16. The method of claim 1 further comprising exposing the plurality of cells to a second RNA molecule and a third RNA molecule in addition to the first RNA molecule under conditions sufficient to promote transfection of the second RNA molecule and third RNA molecule, wherein the second RNA molecule encodes Cas9, wherein the third RNA molecule is guide RNA (gRNA), wherein the gRNA comprises a scaffold sequence for Cas9 binding and a target sequence, wherein the target sequence defines the genomic region of the plurality of cells to be edited, wherein the second RNA molecule and third RNA molecule are sufficient to edit a genomic region of one or more of the plurality of cells, and wherein the plurality of cells are plant cells.
Patent Application US20160201089A1 filed by Duke University claiming priority from June 5, 2013, discloses template-free CRISPR based gene editing.
 c. Methods of Correcting a Mutant Gene and Treating a Subject Using CRISPR/Cas9
 The present disclosure is directed to genome editing with CRISPR/Cas9-based system without a repair template, which can efficiently correct the reading frame and restore the expression of a functional protein involved in a genetic disease. The disclosed CRISPR/Cas9-based system and methods may involve using homology-directed repair or nuclease-mediated non-homologous end joining (NHEJ)-based correction approaches, which enable efficient correction in proliferation-limited primary cell lines that may not be amenable to homologous recombination or selection-based gene correction. This strategy integrates the rapid and robust assembly of active CRISPR/Cas9-based system with an efficient gene editing method for the treatment of genetic diseases caused by mutations in nonessential coding regions that cause frameshifts, premature stop codons, aberrant splice donor sites or aberrant splice acceptor sites.
Several patent applications have discussed template-free gene editing methods but have considered it to be error prone. While DNA self-repair was already known since decades, template-free CRISPR-induced gene editing technique has drawn research interest in the past year due to predictability and accuracy. Advances in machine learning enable trained mathematical models to accurately predict the sequence generated by self-repair post-CRISPR Cas9 based sequence cleavage. Template-free gene editing is no longer an unpredictable, random and erroneous method of gene editing as believed earlier.
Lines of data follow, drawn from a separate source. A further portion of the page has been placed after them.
(** * https-expresses: routing, dispatch and descriptor handling

    A shallow embedding of the routing core of [https-expresses.js]
    (the current program, lines 1-776 of the source file) together with
    the properties its specification states about it, followed by
    further properties of the dispatcher, the routing table, the
    certificates, the descriptor files, discovery, reconciliation and
    the command line.

    JavaScript strings are modelled as lists of 8-bit code units
    ([list ascii], read as the Latin-1 range of UTF-16): [trim] strips
    the white space of that range, [toLowerCase] lowers the letters of
    that range.  Maps are [gmap], sets are [gset]. *)

From Stdlib Require Import Ascii String List ZArith Bool Lia.
From stdpp Require Import base gmap strings list.

Local Open Scope Z_scope.
Local Open Scope nat_scope.

Abbreviation jstring := (list ascii).

(** String literals of the source. *)
Definition str (s : string) : jstring := list_ascii_of_string s.

(* ------------------------------------------------------------------ *)
(** ** JavaScript string primitives *)

Module JS.

Definition is_empty (s : jstring) : bool :=
  match s with [] => true | _ => false end.

(** [!l.length] *)
Definition isNil {A} (l : list A) : bool :=
  match l with [] => true | _ => false end.

Definition LF : ascii := "010"%char.
Definition CR : ascii := "013"%char.

(** White space removed by [String.prototype.trim]: TAB, LF, VT, FF,
    CR, SPACE and NBSP. *)
Definition is_space (c : ascii) : bool :=
  let n := nat_of_ascii c in
  ((9 <=? n) && (n <=? 13)) || (n =? 32) || (n =? 160).

Definition lower_char (c : ascii) : ascii :=
  let n := nat_of_ascii c in
  if ((65 <=? n) && (n <=? 90))
     || ((192 <=? n) && (n <=? 222) && negb (n =? 215))
  then ascii_of_nat (n + 32) else c.

Definition toLowerCase (s : jstring) : jstring := map lower_char s.

Fixpoint dropWhile (p : ascii -> bool) (s : jstring) : jstring :=
  match s with
  | [] => []
  | c :: s' => if p c then dropWhile p s' else s
  end.

Fixpoint takeWhile (p : ascii -> bool) (s : jstring) : jstring :=
  match s with
  | [] => []
  | c :: s' => if p c then c :: takeWhile p s' else []
  end.

Definition dropWhileEnd (p : ascii -> bool) (s : jstring) : jstring :=
  rev (dropWhile p (rev s)).

Definition trimStart (s : jstring) : jstring := dropWhile is_space s.
Definition trimEnd (s : jstring) : jstring := dropWhileEnd is_space s.
Definition trim (s : jstring) : jstring := trimEnd (trimStart s).
(** ** Example data *)

(** A runtime none of whose services is available. *)
Definition bare_host : Host := {|
  toDate _ := Throw "TypeError: value.toDate is not a function";
  evalReturn _ := Throw "SyntaxError";
  coerceLength _ := Throw "RangeError: Invalid array length";
  functionProperties _ := [];
|}.

(** [new ContinueConversion()] *)
Definition continue_marker : value := VObject [CContinueConversion; CObject] [].

Definition numbers (ns : list Z) : value :=
  VArray ((fun n => Some (VNumber n)) <$> ns) [].

(** [[[1, 2], [3, 4]]] *)
Definition nested_example : value :=
  VArray [Some (numbers [1; 2]%Z); Some (numbers [3; 4]%Z)] [].

(** The typed plain object of the two-element array [[a, b]]. *)
Definition typed_pair (key : string) (a b : Z) : value :=
  VObject [CObject]
    [("0", VNumber a); ("1", VNumber b); ("length", VNumber 2); (key, VString "Array")].

(** [new Point(1, 2)] for [class Point { constructor(x, y) { this.x = x; this.y = y } }] *)
Definition point : value :=
  VObject [CClass "Point"; CObject] [("x", VNumber 1); ("y", VNumber 2)].

(** [{x: 1, y: 2, _constructor: "Point"}] *)
Definition point_record : value :=
  VObject [CObject] [("x", VNumber 1); ("y", VNumber 2); ("_constructor", VString "Point")].

(** [new ServerTimestampTransform()] for
    [class FieldValue { }; class ServerTimestampTransform extends FieldValue { }] *)
Definition server_timestamp : value :=
  VObject [CClass "ServerTimestampTransform"; CClass "FieldValue"; CObject] [].

(** [new FirestoreDataConverter({ toFirestoreConverters: { Number: _ => "x" } })] *)
Definition number_hook_options : options :=
  FirestoreDataConverter
    (Build_user_options (Some {[ "Number" := fun _ => Return (VString "x") ]})
       None None None None None None None).

(** [new FirestoreDataConverter({ functions: "encode" })]: a mode the source
    does not list. *)
Definition unlisted_functions_options : options :=
  FirestoreDataConverter
    (Build_user_options None None None None (Some "encode") None None None).

(** [function test(a) { }] *)
Definition test_function : value := VFunction "test" "function test(a) { }".
Lemma group_fold (p : list BatchItem) :
  group_by_device p
  = map (fun z => (item_deviceId z,
                   filter (fun it => item_deviceId it = item_deviceId z) p))
        (first_of_key item_deviceId p).
Proof.
  unfold group_by_device.
  induction p as [|x p IH] using rev_ind; [reflexivity|].
  rewrite fold_left_app. simpl. rewrite IH. clear IH.
  rewrite first_of_key_snoc.
  pose (G := fun (q : list BatchItem) z =>
               (item_deviceId z,
                filter (fun it => item_deviceId it = item_deviceId z) q)).
  change (map (fun z => (item_deviceId z, filter _ p)) ?zs) with (map (G p) zs).
  change (map (fun z => (item_deviceId z, filter _ (p ++ [x]))) ?zs)
    with (map (G (p ++ [x])) zs).
  assert (Hkeys : map fst (map (G p) (first_of_key item_deviceId p))
                  = map item_deviceId (first_of_key item_deviceId p))
    by (now rewrite map_map).
  destruct (decide (item_deviceId x ∈ map item_deviceId p)) as [Hin|Hout].
  - assert (Hz : exists z, z ∈ first_of_key item_deviceId p
                   /\ item_deviceId z = item_deviceId x).
    { apply first_of_key_keys in Hin. change (map ?f ?l) with (f <$> l) in Hin.
      apply list_elem_of_fmap in Hin as (z & Hz & Hzin). eauto. }
    destruct Hz as (z & Hzin & Hzx).
    rewrite (Map_get_present (item_deviceId x)
               (filter (fun it => item_deviceId it = item_deviceId x) p)).
    + rewrite Map_set_present.
      * rewrite app_nil_r, map_map. apply map_ext. intros y. unfold G. simpl.
        rewrite filter_app.
        destruct (decide (item_deviceId y = item_deviceId x)) as [Heq|Hne].
        -- rewrite Heq. f_equal. f_equal.
           rewrite filter_cons_True by reflexivity. reflexivity.
        -- f_equal. rewrite filter_cons_False by congruence.
           now rewrite filter_nil, app_nil_r.
      * rewrite Hkeys. apply first_of_key_NoDup.
      * rewrite Hkeys. now apply first_of_key_keys.
    + rewrite Hkeys. apply first_of_key_NoDup.
    + change (map ?f ?l) with (f <$> l). apply list_elem_of_fmap.
      exists z. split; [|exact Hzin]. unfold G. now rewrite Hzx.
  - rewrite Map_get_absent by (rewrite Hkeys; now rewrite first_of_key_keys).
    rewrite Map_set_absent by (rewrite Hkeys; now rewrite first_of_key_keys).
    rewrite map_app. simpl. f_equal.
    + apply map_ext_in. intros y Hy. unfold G. f_equal.
      rewrite filter_app, filter_cons_False, filter_nil, app_nil_r; [reflexivity|].
      intros Heq. apply Hout. rewrite Heq.
      apply list_elem_of_In, first_of_key_elem in Hy.
      change (map ?f ?l) with (f <$> l). apply list_elem_of_fmap. eauto.
    + unfold G. f_equal. f_equal. rewrite filter_app, filter_cons_True by reflexivity.
      rewrite filter_nil. simpl.
      replace (filter (fun it => item_deviceId it = item_deviceId x) p) with (@nil BatchItem);
        [reflexivity|].
      symmetry. apply filter_none.
      intros y Hy Heq. apply Hout. rewrite <- Heq.
      change (map ?f ?l) with (f <$> l). apply list_elem_of_fmap. eauto.
Qed.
The advantages of relying on the auto-repair technique of the genetic sequences are multifold. Known as Nuclease Mediated Non-Homologous End Joining (NHEJ), this template-free repair method does not require a donor template, eliminating the chances of nonspecific insertional mutagenesis. In contrast to HDR, NHEJ operates effectively and efficiently in all stages of the cell cycle and therefore may be effectively applied in both cycling and post-mitotic cells, such as muscle fibers. This provides a robust, permanent gene restoration alternative opening doors to a plethora of industrial applications in medicine and agriculture.
Ethical and regulatory objections to genetically mutant agricultural produce can be alleviated by allowing genetic sequence to self-modify without the introduction and integration of foreign DNA. Template-free gene editing will also enable fast and efficient ways of correcting genetic disorders. Relying on genes’ inherent ability to repair themselves correctly eliminates the need to introduce donor templates, thereby speeding up the process and making it cost effective.